Records supplied Start Marker

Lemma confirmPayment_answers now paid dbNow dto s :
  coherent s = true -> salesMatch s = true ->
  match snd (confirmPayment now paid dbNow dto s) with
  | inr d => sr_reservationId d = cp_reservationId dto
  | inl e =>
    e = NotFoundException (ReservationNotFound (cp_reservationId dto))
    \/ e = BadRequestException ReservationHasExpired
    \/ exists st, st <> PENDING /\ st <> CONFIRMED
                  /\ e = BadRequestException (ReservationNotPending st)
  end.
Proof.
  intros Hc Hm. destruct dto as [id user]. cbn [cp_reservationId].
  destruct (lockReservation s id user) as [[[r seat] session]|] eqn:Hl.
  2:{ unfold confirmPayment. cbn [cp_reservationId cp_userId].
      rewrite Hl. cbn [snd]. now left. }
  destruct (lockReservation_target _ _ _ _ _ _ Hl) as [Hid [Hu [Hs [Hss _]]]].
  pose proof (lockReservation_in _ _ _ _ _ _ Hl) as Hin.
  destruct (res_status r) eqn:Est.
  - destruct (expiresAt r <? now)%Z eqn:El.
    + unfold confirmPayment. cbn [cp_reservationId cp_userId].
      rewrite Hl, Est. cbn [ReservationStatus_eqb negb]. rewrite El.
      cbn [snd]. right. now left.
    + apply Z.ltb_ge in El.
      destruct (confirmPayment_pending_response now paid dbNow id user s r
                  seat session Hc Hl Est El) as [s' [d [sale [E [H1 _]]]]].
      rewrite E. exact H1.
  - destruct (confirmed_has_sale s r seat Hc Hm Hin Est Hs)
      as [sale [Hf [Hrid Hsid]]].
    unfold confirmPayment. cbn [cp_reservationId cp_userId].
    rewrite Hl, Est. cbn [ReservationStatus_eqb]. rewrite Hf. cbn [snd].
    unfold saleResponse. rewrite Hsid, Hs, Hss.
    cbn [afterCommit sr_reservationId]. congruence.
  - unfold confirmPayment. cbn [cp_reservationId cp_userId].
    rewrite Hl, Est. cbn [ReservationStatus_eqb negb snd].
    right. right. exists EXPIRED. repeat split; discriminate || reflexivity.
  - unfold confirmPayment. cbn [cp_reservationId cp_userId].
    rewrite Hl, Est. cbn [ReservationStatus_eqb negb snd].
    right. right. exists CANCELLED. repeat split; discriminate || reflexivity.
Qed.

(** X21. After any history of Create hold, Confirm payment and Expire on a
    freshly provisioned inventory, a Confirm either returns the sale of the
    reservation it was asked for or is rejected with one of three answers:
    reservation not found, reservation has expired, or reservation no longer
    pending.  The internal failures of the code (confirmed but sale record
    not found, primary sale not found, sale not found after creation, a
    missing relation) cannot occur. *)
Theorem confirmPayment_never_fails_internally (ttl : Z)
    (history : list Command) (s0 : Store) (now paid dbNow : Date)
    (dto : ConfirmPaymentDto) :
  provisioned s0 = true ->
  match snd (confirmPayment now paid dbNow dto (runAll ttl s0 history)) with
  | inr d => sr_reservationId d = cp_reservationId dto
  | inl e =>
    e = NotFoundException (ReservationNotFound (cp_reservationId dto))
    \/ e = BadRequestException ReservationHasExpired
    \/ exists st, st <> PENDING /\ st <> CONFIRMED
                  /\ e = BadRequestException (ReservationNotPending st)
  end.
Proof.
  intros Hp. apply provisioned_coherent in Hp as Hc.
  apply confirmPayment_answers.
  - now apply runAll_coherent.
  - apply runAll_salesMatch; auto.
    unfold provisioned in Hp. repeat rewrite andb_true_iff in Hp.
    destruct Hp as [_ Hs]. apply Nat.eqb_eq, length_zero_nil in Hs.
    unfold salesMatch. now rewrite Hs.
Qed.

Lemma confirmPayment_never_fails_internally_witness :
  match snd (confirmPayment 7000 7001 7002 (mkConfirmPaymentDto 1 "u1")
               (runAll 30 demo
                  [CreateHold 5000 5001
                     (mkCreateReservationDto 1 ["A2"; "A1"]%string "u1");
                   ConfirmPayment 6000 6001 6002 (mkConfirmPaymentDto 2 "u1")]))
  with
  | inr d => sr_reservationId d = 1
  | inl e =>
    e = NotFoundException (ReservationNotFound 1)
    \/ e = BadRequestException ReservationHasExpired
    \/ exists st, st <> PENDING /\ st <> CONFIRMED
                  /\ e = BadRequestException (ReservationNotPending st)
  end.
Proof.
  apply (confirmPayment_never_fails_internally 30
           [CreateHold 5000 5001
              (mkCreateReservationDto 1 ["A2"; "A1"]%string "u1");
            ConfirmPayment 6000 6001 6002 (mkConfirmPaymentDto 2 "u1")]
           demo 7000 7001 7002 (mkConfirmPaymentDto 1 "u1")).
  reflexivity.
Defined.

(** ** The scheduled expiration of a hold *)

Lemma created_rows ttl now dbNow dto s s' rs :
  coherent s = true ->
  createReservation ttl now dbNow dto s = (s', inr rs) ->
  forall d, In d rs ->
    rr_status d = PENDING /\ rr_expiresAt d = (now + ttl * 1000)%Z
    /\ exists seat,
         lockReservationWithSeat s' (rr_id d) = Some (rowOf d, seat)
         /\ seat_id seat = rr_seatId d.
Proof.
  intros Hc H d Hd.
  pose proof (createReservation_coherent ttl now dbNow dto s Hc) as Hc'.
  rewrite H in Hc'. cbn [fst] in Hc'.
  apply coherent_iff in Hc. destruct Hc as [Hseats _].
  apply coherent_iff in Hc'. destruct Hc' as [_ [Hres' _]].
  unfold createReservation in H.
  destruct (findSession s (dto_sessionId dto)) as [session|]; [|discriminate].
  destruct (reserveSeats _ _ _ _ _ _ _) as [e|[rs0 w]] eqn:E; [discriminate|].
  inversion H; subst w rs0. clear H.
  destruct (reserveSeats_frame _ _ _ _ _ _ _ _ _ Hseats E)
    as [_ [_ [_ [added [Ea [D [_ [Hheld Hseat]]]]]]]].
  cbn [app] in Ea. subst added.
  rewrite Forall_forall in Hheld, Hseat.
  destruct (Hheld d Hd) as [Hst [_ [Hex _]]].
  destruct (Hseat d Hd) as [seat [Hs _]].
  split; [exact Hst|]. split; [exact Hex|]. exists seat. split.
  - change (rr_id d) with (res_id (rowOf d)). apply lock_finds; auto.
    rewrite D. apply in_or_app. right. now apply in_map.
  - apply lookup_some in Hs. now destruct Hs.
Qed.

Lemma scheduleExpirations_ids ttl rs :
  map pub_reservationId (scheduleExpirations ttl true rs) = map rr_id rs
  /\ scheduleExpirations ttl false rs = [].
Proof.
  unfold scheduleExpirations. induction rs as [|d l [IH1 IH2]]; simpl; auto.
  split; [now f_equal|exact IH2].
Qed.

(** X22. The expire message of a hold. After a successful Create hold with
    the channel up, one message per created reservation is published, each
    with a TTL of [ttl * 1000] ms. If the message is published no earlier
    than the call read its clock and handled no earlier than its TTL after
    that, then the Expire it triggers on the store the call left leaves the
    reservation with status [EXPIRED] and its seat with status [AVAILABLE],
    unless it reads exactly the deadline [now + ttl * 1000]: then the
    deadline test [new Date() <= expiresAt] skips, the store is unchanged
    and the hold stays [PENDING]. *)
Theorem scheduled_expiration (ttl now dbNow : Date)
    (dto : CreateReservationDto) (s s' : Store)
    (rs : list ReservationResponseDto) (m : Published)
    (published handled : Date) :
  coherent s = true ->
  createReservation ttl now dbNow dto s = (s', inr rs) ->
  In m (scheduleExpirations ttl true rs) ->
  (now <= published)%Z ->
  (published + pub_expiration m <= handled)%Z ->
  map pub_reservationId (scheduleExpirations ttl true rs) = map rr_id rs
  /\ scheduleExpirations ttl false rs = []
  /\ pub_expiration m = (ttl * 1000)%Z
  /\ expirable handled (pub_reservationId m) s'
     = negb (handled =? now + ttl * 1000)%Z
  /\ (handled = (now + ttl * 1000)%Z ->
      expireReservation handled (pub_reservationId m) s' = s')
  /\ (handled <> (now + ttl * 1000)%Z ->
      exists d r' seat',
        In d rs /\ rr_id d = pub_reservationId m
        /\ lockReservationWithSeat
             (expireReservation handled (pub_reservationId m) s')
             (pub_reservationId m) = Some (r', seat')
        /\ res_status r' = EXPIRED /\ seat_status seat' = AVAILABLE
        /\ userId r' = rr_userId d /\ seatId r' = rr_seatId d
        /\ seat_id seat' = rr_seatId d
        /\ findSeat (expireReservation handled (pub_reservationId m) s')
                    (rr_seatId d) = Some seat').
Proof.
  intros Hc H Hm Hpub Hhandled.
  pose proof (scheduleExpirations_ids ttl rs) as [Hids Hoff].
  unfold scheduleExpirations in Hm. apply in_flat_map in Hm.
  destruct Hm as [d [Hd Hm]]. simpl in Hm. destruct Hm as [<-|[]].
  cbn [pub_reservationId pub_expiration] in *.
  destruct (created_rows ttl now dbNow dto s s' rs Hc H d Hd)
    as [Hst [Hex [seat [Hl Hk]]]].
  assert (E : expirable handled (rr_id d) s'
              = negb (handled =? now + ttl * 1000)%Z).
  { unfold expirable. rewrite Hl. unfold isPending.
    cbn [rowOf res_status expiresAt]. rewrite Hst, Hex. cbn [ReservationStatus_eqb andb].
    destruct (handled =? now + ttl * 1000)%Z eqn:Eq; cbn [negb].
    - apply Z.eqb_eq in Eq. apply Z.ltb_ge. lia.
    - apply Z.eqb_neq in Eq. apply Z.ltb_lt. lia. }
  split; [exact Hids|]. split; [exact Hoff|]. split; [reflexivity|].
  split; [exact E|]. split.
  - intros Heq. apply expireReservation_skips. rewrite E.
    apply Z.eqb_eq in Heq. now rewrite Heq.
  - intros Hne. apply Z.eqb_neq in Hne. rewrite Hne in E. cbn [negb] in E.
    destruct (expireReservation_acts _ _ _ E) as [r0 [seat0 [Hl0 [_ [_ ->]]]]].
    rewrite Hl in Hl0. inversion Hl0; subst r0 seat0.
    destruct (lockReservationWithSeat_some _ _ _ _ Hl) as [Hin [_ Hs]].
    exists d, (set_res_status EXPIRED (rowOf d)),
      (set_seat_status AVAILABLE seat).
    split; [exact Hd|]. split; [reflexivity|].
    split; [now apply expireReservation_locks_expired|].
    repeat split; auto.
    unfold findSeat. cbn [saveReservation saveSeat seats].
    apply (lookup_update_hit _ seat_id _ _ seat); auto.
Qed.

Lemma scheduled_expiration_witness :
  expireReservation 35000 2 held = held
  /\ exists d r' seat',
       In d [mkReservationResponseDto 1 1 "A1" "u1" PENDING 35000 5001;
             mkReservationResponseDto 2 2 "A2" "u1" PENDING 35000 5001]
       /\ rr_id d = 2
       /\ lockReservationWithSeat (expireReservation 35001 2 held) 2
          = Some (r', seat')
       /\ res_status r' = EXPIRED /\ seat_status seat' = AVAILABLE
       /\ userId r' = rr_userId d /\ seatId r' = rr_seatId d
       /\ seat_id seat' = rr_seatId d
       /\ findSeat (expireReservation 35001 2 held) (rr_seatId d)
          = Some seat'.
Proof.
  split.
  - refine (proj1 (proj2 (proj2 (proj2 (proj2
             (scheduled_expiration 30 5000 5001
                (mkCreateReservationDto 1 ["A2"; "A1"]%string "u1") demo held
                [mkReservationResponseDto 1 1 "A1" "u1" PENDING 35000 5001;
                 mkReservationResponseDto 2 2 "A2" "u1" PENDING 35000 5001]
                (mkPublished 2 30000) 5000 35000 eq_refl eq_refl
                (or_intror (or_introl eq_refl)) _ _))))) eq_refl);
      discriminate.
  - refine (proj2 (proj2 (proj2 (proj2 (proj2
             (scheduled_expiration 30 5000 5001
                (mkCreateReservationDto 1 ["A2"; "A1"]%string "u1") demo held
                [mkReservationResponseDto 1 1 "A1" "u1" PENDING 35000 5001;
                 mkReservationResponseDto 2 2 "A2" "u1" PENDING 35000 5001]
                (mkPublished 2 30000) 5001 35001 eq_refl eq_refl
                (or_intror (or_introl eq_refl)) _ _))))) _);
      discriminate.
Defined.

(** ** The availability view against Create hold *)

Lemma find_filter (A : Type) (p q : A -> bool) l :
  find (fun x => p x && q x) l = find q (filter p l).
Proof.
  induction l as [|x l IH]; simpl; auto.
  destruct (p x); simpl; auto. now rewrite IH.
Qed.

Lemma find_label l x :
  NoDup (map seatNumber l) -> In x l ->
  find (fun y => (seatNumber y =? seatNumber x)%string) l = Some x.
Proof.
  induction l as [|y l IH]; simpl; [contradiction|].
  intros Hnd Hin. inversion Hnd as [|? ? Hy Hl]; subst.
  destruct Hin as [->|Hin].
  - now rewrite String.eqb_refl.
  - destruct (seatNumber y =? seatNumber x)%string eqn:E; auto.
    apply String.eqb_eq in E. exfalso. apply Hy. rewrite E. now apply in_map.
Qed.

Records supplied End Marker

### [Task requirements]
Wherever the string "Hsid" appears in a line of the records above, copy that line.

### [Answer]
      as [sale [Hf [Hrid Hsid]]].
    unfold saleResponse. rewrite Hsid, Hs, Hss.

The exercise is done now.